Another aspect of the present invention relates to a computer program element, which instructs a processor to perform any one step of the above method when executed. Thus, the computer program element may be stored on a computing unit, which may also be part of the embodiments. The computing unit may be configured to perform or cause to perform the steps of the method described above. Additionally, it can be configured to operate components of the above-mentioned systems. The computing unit can be configured to operate automatically and/or to execute commands from a user. A computer program can be loaded into the working memory of the data processor. The data processor may thus be equipped to perform the method according to one of the preceding embodiments. Exemplary embodiments of the invention encompass computer programs that use the invention from the outset and computer programs that, by way of updating, transform existing programs into programs that use the invention. Furthermore, the computer program element can provide all the necessary steps to carry out the procedures of the exemplary embodiments of the methods described above. According to another exemplary embodiment of the present invention, a computer-readable medium, such as a CD-ROM, a USB storage device, etc., is proposed, wherein the computer-readable medium has stored thereon the computer program as described above element. The computer program may be stored and/or distributed on suitable media, such as optical storage media or solid-state media provided with or as part of other hardware, but may also be distributed in other forms, such as via the Internet road or other wired or wireless telecommunication systems. However, computer programs can also be presented over a network such as the World Wide Web and downloaded from such a network into the working memory of a data processor. According to a further exemplary embodiment of the present invention there is provided a medium for adapting a computer program element for downloading, wherein the computer program element is configured to perform the method according to one of the preceding embodiments of the invention.
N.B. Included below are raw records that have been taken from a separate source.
(** X12. On a tree that is a single leaf the loop of [decompress] reads no
    bit. With the pseudo eof at the leaf it ends at once and writes
    nothing; with a text at the leaf it never ends: whatever the number of
    rounds it is given, it has written the text once per round and is not
    done; with another integer at the leaf the first write raises
    TypeError. *)
Theorem decompress_single_leaf (bs : InputBitstream.t) (out : pystr)
    (fuel : nat) :
  decompress_loop (S fuel) (HNodeLeaf EOF_SYMBOL) bs out = (out, Ok bs)
  ∧ (∀ s, decompress_loop fuel (HNodeLeaf (TStr s)) bs out
          = (out ++ concat (replicate fuel s), OutOfFuel))
  ∧ (∀ z, z ≠ (-1)%Z →
          decompress_loop (S fuel) (HNodeLeaf (TInt z)) bs out
          = (out, Raise TypeError)).
Proof.
  split_and!.
  - reflexivity.
  - intros s. apply decompress_loop_text_leaf.
  - intros z Hz. cbn [decompress_loop decode].
    rewrite bool_decide_eq_false_2; [done|]. unfold EOF_SYMBOL. congruence.
Qed.

(** X13. On a tree whose root is an internal node the loop of
    [decompress] ends for every file: each symbol decoded takes at least
    one bit, so one round more than there are bits is enough, and the loop
    ends at the pseudo eof or with an exception, IndexError or TypeError. *)
Theorem decompress_ends (left_ right_ : HTree) (bs : InputBitstream.t)
    (out : pystr) :
  ∃ out' r,
    decompress_loop (S (length (bits_of bs))) (HNode left_ right_) bs out
    = (out', r)
    ∧ ((∃ bs', r = Ok bs') ∨ r = Raise IndexError ∨ r = Raise TypeError).
Proof.
  pose proof (decompress_loop_internal_ends left_ right_
                (S (length (bits_of bs))) bs out ltac:(lia)) as Hends.
  destruct (decompress_loop _ _ bs out) as [out' r] eqn:Hloop.
  exists out', r. split; [done|].
  destruct (decompress_loop_outcomes _ _ _ _ _ _ Hloop) as [?|[?|[?|?]]]; auto.
  by destruct Hends.
Qed.

(** X14. [build_tree] raises IndexError exactly on the empty list; on
    any other list of entries it returns a tree whose leaves are the
    leaves of the entries' trees, every one kept. *)
Theorem build_tree_result (token_probs : list OrderBy) :
  (build_tree token_probs = Raise IndexError ↔ token_probs = [])
  ∧ (token_probs ≠ [] →
     ∃ t, build_tree token_probs = Ok t
          ∧ leaves t ≡ₚ heap_leaves token_probs).
Proof.
  split; [|apply build_tree_leaves_perm].
  split.
  - intros Hraise. destruct token_probs as [|e token_probs]; [done|].
    destruct (build_tree_leaves_perm (e :: token_probs)) as (t & Ht & _); [done|].
    congruence.
  - by intros ->.
Qed.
Another aspect of the present invention relates to a computer-readable medium storing the above-mentioned computer program components.
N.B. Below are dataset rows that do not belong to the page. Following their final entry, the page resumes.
(** X23. Every brick added by an AI build is shown: whatever the records
    of the response say, the type of the brick is a part of the catalogue
    and its colour the hex value of a colour of the palette, so edit mode
    renders it with the geometry of that part and the simulation shows it
    with a body of the size of that part. *)
Theorem X23_ai_bricks_are_shown
    (aiPrompt : string) (rawData : list RawItem) (s : AppState) (brick : PlacedBrick) :
  aiPrompt <> "" ->
  In brick (convertItems uuidv4 (uuidCalls s) rawData) ->
  let s' := handleAiBuild uuidv4 aiPrompt (ResponseJSON rawData) s in
  exists def c,
    In def BRICK_CATALOG /\ In c COLORS
    /\ pb_color brick = bc_hex c
    /\ In (brick, def) (renderedBricks (bricks s'))
    /\ PhysicsBrick_rendered brick = true
    /\ In (PhysicsBrick brick) (simulationBodies (bricks s'))
    /\ turnedExtent (pb_rotation brick) (body_args (PhysicsBrick brick))
       = (inject_Z (bt_width def) * STUD_SIZE - 0.02, bt_height def * BRICK_HEIGHT,
          inject_Z (bt_depth def) * STUD_SIZE - 0.02).
Proof.
  intros P I s'.
  assert (B : In brick (bricks s')).
  { subst s'. unfold handleAiBuild. destruct aiPrompt; [contradiction|].
    cbn [generateBuildFromPrompt addToHistory setHistoryState bricks].
    apply in_or_app. right. exact I. }
  destruct (convertItems_In _ _ _ I) as (id & item & _ & ->).
  destruct (convertItem_type id item) as (def & D & F).
  destruct (convertItem_colour id item) as (c & C & H).
  exists def, c. split; [exact D|]. split; [exact C|]. split; [exact H|].
  split; [apply In_renderedBricks; auto|].
  split; [unfold PhysicsBrick_rendered; rewrite F; reflexivity|].
  split; [apply in_map, B|].
  unfold PhysicsBrick. rewrite F, nonzero_rem2_odd.
  destruct (pb_position (convertItem id item)) as [[x y] z].
  unfold turnedExtent. cbn [body_args].
  destruct (Z.odd (pb_rotation (convertItem id item))); reflexivity.
Qed.

End AiScene.

Lemma X23_ai_bricks_are_shown_witness :
  "castle"%string <> ""%string
  /\ In (convertItem (uuidSample 1) unknownPartItem)
        (convertItems uuidSample (uuidCalls onePartState) [unknownPartItem; validItem])
  /\ exists def,
       In (convertItem (uuidSample 1) unknownPartItem, def)
          (renderedBricks
             (bricks (handleAiBuild uuidSample "castle"
                        (ResponseJSON [unknownPartItem; validItem]) onePartState))).
Proof.
  assert (P : "castle"%string <> ""%string) by discriminate.
  assert (I : In (convertItem (uuidSample 1) unknownPartItem)
                (convertItems uuidSample (uuidCalls onePartState)
                   [unknownPartItem; validItem])) by (left; reflexivity).
  split; [exact P|]. split; [exact I|].
  destruct (@X23_ai_bricks_are_shown uuidSample "castle"
              [unknownPartItem; validItem] onePartState _ P I)
    as (def & _ & _ & _ & _ & R & _).
  exists def. exact R.
Defined.

Lemma In_holes type p :
  In p (holes type) <->
  bt_hasHoles type = Some true /\ bt_width type = 1%Z
  /\ exists j, (0 <= j < bt_depth type)%Z
               /\ p = {| hole_x := 0; hole_z := centred j (bt_depth type) |}.
Proof.
  unfold holes. destruct (bt_hasHoles type) as [[|]|]; cbn [truthy negb].
  - destruct (bt_width type =? 1)%Z eqn:W.
    + apply Z.eqb_eq in W. rewrite in_map_iff. split.
      * intros (j & <- & I). apply In_loop in I. eauto.
      * intros (_ & _ & j & Hj & ->). exists j. split; [reflexivity|apply In_loop, Hj].
    + apply Z.eqb_neq in W. split; [intros []|]. intros (_ & W' & _). contradiction.
  - split; [intros []|]. intros (H & _). discriminate H.
  - split; [intros []|]. intros (H & _). discriminate H.
Qed.

(** X24. The group of a part has hole meshes only when the part has holes
    and is one stud wide; there are then as many as the part is deep.
    Each is a cylinder turned to lie along X at mid height on the centre
    line; it is longer than the body is wide, so it comes out of both side
    faces, and its disc of radius 0.25 stays within the depth of the
    body. *)
Theorem X24_holes_through_beam (type : BrickTypeDefinition) (m : Mesh) :
  In m (BrickGeometry type) ->
  mesh_turnedZ m = true ->
  let w := inject_Z (bt_width type) * STUD_SIZE in
  let d := inject_Z (bt_depth type) * STUD_SIZE in
  let h := bt_height type * BRICK_HEIGHT in
  let '(x, y, z) := mesh_position m in
  bt_hasHoles type = Some true /\ bt_width type = 1%Z
  /\ List.length (holes type) = Z.to_nat (bt_depth type)
  /\ mesh_geometry m = cylinderGeometry 0.25 0.25 (w + 0.05)
  /\ x = 0 /\ y = h / 2
  /\ x - (w + 0.05) / 2 < - ((w - 0.05) / 2) /\ (w - 0.05) / 2 < x + (w + 0.05) / 2
  /\ - ((d - 0.05) / 2) <= z - 0.25 /\ z + 0.25 <= (d - 0.05) / 2.
Proof.
  intros I T w d h. unfold BrickGeometry in I. fold w d h in I.
  cbn [In app] in I. destruct I as [<-|I]; [discriminate T|].
  apply in_app_or in I. destruct I as [I|I].
  { destruct (bt_hasStuds type); [|destruct I].
    apply in_map_iff in I. destruct I as (p & <- & _). discriminate T. }
  apply in_app_or in I. destruct I as [I|I].
  - destruct (truthy (bt_hasHoles type)); [|destruct I].
    apply in_map_iff in I. destruct I as (p & <- & I). cbn [mesh_position mesh_geometry].
    pose proof I as I'. apply In_holes in I'.
    destruct I' as (H & W & j & Hj & ->). cbn [hole_x hole_z].
    destruct (centred_range Hj) as [Z1 Z2].
    split; [exact H|]. split; [exact W|]. split.
    { unfold holes. rewrite H, W. cbn [truthy negb Z.eqb Pos.eqb].
      rewrite length_map. apply loop_length. }
    split; [reflexivity|]. split; [reflexivity|]. split; [reflexivity|].
    subst w d. unfold STUD_SIZE, Qdiv in *. change (/ 2) with (1 # 2) in *.
    repeat split; lra.
  - destruct (truthy (bt_hasHoles type)); [|destruct I].
    destruct I as [<-|[]]. discriminate T.
Qed.

Lemma X24_holes_through_beam_witness :
  In {| mesh_position := (0, 1 * 1.2 / 2, centred 3 4); mesh_turnedZ := true;
        mesh_geometry := cylinderGeometry 0.25 0.25 (inject_Z 1 * 1 + 0.05) |}
     (BrickGeometry (mkType "technic_1x4" "Technic Beam 4" technic 1 4 1 false (Some true)))
  /\ List.length
       (holes (mkType "technic_1x4" "Technic Beam 4" technic 1 4 1 false (Some true)))
     = 4%nat
  /\ centred 3 4 + 0.25 <= (inject_Z 4 * 1 - 0.05) / 2.
Proof.
  assert (I : In {| mesh_position := (0, 1 * 1.2 / 2, centred 3 4);
                    mesh_turnedZ := true;
                    mesh_geometry := cylinderGeometry 0.25 0.25 (inject_Z 1 * 1 + 0.05) |}
     (BrickGeometry
        (mkType "technic_1x4" "Technic Beam 4" technic 1 4 1 false (Some true)))).
  { cbn. do 4 right. left. reflexivity. }
  split; [exact I|].
  destruct (X24_holes_through_beam I eq_refl) as (_ & _ & L & _ & _ & _ & _ & _ & _ & Z).
  split; [exact L|exact Z].
Defined.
Another aspect of the present invention relates to an apparatus for processing plastic compounds, comprising: a wavelength scanner; a programmable controller; wherein the wavelength scanner is configured to scan a sample of the plastic compound; wherein the programmable controller is configured to use the above method to determine the sustainability score. In the present case, the term "wavelength scanner" is broadly understood and includes a scanner configured to determine the wavelength of an atom or molecule. The term "wavelength scanner" includes scanners based on ultraviolet detection technology, near-infrared detection technology, mid-infrared detection technology, X-ray fluorescence detection technology, or neuron activation technology. In this case, the term "programmable controller" is broadly understood and includes a controller configured to be programmed and controlled to carry out the methods described above. The term "programmable controller" preferably includes CPUs in smart phones, tablet computers, desktop computers, or cloud. In this embodiment, the plastic compound processing device preferably includes a user interface, wherein the user interface is configured to display the determined sustainability score (eg a display of a smartphone).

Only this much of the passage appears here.